(Material for this task begins)
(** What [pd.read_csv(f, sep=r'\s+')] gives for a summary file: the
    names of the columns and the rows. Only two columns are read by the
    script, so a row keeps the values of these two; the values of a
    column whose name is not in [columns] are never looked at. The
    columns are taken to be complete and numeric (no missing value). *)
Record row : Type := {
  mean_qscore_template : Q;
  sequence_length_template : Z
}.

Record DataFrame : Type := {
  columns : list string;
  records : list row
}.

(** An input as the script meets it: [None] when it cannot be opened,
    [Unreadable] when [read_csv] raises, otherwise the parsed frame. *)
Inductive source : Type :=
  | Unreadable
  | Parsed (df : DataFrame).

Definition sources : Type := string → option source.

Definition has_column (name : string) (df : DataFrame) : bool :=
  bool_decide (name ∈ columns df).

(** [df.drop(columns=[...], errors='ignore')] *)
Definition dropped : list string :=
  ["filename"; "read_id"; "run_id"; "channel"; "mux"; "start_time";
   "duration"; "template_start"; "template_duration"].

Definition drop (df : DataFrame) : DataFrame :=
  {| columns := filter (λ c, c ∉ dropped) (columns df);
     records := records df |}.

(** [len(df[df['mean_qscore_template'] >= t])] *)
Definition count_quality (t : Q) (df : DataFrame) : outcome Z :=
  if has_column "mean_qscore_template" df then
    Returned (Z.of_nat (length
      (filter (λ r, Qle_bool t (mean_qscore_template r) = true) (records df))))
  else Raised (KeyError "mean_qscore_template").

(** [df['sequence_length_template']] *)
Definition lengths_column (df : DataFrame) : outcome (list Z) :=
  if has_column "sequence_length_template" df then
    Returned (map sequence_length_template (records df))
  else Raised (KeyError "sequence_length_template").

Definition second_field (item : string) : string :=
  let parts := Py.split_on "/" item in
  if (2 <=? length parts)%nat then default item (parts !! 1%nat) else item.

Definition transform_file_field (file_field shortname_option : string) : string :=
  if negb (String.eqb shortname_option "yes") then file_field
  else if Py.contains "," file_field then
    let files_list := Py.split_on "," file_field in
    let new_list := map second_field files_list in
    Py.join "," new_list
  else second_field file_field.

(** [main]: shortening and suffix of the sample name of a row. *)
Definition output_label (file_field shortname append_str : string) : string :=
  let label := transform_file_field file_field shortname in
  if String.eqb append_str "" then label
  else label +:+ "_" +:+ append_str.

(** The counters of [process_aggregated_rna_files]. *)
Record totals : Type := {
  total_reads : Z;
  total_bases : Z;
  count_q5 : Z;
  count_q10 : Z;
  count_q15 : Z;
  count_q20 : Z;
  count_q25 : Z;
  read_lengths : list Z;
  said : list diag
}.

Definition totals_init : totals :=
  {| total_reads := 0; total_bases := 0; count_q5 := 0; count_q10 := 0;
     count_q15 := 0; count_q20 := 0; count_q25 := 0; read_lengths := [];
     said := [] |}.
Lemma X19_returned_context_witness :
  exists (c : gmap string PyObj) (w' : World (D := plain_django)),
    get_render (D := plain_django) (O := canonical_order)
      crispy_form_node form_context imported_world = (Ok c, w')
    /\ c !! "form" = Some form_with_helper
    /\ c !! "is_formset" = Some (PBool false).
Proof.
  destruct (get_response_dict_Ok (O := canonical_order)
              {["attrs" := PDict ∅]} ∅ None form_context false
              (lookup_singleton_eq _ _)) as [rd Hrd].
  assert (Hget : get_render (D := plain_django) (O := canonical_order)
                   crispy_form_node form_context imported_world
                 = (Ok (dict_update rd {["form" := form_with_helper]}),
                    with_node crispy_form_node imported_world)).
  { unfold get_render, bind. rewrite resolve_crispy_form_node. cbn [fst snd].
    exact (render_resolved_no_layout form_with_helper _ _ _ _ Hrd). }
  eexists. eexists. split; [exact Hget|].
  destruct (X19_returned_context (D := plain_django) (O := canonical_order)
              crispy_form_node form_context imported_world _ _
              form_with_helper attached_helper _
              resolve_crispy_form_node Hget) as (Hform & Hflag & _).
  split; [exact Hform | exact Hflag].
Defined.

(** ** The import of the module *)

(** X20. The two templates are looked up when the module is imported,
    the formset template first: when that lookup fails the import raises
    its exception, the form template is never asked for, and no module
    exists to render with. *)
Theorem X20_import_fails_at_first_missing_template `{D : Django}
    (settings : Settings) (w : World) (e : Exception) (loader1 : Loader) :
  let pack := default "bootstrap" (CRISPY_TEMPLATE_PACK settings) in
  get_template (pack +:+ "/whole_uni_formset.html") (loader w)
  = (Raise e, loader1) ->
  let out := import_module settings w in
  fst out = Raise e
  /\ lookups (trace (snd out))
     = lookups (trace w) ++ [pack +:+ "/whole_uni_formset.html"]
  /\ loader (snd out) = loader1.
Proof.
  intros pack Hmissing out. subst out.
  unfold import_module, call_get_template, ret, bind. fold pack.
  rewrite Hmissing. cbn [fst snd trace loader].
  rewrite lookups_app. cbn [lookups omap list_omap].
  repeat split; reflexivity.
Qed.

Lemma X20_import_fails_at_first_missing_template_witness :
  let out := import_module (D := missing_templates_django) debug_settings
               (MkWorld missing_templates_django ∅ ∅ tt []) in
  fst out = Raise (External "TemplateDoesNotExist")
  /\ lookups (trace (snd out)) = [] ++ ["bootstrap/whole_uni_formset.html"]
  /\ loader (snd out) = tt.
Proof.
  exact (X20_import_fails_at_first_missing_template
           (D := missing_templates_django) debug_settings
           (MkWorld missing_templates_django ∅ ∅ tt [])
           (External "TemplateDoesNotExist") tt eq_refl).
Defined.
(Material for this task ends)
(Material for this task begins)
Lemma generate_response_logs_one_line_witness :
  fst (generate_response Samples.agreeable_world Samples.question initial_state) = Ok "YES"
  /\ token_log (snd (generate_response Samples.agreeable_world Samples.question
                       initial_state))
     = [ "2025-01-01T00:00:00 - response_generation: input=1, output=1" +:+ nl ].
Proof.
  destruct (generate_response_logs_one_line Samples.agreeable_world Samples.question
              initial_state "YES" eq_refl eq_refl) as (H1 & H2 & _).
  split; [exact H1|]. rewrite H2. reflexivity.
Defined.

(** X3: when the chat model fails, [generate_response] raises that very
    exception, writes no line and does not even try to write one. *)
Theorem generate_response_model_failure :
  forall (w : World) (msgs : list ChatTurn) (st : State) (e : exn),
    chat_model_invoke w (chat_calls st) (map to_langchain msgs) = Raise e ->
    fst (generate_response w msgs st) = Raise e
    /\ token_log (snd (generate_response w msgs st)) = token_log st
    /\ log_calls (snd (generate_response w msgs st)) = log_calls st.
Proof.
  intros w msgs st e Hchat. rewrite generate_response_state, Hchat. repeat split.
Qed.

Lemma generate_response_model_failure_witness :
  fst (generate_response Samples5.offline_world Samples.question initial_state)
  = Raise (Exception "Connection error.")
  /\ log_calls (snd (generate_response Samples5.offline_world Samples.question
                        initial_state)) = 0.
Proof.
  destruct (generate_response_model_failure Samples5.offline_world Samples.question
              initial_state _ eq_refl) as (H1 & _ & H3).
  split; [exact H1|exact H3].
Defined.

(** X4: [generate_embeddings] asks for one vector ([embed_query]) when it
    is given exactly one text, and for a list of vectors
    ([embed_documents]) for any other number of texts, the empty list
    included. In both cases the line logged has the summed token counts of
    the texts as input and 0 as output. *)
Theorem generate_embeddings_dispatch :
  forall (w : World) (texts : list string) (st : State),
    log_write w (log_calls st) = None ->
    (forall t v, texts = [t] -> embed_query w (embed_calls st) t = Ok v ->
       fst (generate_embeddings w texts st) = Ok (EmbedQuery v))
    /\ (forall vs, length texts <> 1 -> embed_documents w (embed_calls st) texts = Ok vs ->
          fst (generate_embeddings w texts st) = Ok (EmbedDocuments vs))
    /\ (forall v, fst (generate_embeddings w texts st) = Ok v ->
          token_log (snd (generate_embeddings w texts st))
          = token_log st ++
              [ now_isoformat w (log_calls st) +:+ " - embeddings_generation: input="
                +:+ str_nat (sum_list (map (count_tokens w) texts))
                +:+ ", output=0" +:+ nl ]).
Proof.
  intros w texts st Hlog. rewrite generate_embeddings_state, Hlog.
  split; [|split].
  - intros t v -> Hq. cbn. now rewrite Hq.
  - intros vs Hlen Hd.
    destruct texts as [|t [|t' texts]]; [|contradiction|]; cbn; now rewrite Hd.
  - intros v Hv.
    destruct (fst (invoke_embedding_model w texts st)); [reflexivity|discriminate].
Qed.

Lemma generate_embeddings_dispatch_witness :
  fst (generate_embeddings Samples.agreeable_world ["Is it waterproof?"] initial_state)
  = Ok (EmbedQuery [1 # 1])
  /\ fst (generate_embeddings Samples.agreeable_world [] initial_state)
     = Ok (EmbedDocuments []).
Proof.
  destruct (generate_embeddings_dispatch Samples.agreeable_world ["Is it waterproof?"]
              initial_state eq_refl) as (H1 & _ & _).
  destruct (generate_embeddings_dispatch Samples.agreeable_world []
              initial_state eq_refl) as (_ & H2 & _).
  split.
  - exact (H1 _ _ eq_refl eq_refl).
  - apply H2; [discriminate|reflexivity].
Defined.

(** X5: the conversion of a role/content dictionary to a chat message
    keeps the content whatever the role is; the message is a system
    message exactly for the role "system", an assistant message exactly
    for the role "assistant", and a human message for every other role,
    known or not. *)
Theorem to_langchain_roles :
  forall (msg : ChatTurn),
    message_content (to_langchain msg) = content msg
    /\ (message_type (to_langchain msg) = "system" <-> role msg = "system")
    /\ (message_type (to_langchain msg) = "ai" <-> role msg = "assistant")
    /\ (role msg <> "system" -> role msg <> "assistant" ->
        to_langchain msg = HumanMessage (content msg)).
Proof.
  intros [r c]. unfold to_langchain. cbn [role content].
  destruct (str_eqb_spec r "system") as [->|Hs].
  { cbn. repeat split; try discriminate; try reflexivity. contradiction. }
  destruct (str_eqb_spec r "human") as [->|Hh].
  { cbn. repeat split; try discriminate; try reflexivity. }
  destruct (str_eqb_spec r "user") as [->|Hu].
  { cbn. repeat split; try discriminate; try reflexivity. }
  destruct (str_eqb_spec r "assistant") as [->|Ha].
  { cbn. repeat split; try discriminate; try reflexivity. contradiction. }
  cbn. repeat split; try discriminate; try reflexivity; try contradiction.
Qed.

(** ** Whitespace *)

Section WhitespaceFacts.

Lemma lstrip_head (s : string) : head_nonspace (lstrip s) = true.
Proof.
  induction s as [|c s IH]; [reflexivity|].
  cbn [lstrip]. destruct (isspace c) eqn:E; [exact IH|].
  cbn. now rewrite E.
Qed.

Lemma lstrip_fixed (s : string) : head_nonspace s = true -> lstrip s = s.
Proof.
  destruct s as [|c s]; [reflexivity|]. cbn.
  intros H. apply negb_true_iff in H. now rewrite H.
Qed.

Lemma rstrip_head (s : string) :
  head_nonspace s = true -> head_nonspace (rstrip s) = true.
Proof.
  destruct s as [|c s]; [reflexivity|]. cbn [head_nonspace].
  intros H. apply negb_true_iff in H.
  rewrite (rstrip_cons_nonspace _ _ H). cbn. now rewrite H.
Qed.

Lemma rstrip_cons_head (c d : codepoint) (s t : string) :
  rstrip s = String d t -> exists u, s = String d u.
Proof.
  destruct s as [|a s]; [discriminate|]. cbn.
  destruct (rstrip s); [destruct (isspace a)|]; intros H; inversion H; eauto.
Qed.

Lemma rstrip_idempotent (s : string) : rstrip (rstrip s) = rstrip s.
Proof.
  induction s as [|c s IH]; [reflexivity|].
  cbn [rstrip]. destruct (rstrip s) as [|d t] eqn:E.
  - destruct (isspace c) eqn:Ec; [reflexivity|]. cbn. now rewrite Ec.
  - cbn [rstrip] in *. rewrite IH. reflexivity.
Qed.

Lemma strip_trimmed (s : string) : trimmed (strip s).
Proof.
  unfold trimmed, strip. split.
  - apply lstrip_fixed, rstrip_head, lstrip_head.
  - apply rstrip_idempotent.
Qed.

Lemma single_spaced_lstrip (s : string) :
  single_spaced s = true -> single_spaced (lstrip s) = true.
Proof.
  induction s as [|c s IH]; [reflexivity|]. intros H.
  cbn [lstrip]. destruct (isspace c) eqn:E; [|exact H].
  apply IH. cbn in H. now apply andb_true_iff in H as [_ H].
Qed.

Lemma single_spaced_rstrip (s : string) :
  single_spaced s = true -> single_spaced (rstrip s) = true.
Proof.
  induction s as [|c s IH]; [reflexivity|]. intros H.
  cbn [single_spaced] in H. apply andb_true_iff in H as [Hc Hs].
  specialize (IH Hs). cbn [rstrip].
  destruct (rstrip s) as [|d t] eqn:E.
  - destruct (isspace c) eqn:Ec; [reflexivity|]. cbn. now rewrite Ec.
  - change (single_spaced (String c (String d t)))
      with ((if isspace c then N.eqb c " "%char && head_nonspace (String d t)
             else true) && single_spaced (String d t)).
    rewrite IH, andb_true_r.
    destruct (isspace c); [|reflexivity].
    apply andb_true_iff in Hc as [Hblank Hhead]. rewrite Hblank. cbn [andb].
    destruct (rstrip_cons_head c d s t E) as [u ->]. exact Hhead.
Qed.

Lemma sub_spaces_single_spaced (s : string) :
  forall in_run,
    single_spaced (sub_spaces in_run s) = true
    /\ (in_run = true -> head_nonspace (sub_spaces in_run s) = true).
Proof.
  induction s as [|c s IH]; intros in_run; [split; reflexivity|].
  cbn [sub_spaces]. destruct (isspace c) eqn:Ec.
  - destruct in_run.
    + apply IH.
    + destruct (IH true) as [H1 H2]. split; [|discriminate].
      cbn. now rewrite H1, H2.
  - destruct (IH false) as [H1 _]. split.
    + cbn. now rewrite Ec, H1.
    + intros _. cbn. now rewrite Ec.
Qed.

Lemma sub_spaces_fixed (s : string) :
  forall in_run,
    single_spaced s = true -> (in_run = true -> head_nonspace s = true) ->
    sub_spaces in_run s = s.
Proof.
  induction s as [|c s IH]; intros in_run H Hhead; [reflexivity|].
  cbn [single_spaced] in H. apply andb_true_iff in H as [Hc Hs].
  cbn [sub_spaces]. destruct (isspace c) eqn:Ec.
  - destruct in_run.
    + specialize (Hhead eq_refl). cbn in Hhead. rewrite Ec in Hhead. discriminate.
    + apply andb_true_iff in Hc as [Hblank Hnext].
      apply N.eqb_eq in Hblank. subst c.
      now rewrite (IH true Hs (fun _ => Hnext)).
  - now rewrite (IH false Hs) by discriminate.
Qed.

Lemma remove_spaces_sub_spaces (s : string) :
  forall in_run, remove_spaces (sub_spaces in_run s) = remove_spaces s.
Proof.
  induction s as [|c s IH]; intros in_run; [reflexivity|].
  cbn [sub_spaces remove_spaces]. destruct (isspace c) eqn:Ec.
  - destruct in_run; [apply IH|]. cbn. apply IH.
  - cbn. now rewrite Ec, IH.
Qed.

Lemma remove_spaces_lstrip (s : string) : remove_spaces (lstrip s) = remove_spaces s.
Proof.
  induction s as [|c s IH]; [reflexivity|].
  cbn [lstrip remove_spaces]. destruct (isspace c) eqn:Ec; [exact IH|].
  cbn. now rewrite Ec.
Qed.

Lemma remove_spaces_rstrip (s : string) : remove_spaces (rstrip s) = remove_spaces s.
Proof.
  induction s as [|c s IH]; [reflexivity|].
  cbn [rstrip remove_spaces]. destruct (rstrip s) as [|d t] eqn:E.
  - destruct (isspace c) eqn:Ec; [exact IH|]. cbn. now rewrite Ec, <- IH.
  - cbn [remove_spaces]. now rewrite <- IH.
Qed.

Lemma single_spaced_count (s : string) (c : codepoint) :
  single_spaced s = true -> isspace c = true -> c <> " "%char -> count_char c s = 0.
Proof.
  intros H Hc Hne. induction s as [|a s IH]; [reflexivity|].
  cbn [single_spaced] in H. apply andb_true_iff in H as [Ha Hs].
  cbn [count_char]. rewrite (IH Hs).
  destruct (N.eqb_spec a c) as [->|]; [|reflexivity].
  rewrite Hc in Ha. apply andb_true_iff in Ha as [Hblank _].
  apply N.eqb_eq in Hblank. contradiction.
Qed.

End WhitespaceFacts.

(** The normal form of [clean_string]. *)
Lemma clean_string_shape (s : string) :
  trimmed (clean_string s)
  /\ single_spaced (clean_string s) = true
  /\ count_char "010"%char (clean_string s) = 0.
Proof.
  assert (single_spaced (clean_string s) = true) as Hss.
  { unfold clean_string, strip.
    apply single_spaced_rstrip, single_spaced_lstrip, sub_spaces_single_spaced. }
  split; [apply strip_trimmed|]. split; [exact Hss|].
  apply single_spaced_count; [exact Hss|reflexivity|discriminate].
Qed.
(Material for this task ends)
(Material for this task begins)
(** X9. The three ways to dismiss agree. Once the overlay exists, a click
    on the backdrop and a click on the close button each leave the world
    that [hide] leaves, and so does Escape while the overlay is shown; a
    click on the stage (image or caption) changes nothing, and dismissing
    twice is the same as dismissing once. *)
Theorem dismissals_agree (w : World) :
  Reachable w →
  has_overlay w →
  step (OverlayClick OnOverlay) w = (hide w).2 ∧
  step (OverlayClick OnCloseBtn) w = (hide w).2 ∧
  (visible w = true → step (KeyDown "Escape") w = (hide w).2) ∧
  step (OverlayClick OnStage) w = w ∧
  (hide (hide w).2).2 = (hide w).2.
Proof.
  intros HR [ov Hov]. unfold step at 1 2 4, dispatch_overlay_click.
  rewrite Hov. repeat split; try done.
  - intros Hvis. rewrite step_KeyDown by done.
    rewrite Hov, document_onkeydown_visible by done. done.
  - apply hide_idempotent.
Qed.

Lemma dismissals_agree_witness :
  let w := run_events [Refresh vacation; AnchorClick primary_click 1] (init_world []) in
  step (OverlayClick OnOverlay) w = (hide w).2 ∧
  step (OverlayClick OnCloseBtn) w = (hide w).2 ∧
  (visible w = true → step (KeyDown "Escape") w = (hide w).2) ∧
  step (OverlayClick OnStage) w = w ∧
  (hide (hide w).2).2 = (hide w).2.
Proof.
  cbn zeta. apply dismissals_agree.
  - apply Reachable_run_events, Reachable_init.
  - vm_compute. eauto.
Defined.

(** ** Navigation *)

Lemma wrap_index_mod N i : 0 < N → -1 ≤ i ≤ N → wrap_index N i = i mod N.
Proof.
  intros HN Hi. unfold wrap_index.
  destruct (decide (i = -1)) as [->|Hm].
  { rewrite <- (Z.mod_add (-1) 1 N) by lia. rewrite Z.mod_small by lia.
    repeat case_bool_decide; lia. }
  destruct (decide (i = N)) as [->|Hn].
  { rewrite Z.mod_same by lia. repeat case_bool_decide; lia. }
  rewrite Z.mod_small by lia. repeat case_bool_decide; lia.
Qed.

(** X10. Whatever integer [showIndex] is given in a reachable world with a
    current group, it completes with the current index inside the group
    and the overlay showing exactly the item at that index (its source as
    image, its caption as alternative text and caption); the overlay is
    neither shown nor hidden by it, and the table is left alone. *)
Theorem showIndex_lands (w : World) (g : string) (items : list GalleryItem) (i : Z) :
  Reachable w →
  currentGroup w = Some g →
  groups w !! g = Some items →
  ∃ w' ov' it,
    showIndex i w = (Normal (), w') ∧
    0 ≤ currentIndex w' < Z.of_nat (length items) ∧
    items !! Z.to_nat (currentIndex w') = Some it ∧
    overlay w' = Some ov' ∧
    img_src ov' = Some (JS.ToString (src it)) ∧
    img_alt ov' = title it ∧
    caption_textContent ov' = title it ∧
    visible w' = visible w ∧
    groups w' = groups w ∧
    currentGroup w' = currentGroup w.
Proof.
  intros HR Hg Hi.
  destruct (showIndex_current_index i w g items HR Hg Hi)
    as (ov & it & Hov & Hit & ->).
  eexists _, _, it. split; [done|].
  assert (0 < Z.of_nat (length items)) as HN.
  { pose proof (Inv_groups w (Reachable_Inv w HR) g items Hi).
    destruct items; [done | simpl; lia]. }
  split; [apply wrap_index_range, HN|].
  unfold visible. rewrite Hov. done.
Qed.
(Material for this task ends)
→ **Required action**:
For every line of the data above that contains "Hform", copy that line.

→ **Solution to the problem**:
              resolve_crispy_form_node Hget) as (Hform & Hflag & _).
  split; [exact Hform | exact Hflag].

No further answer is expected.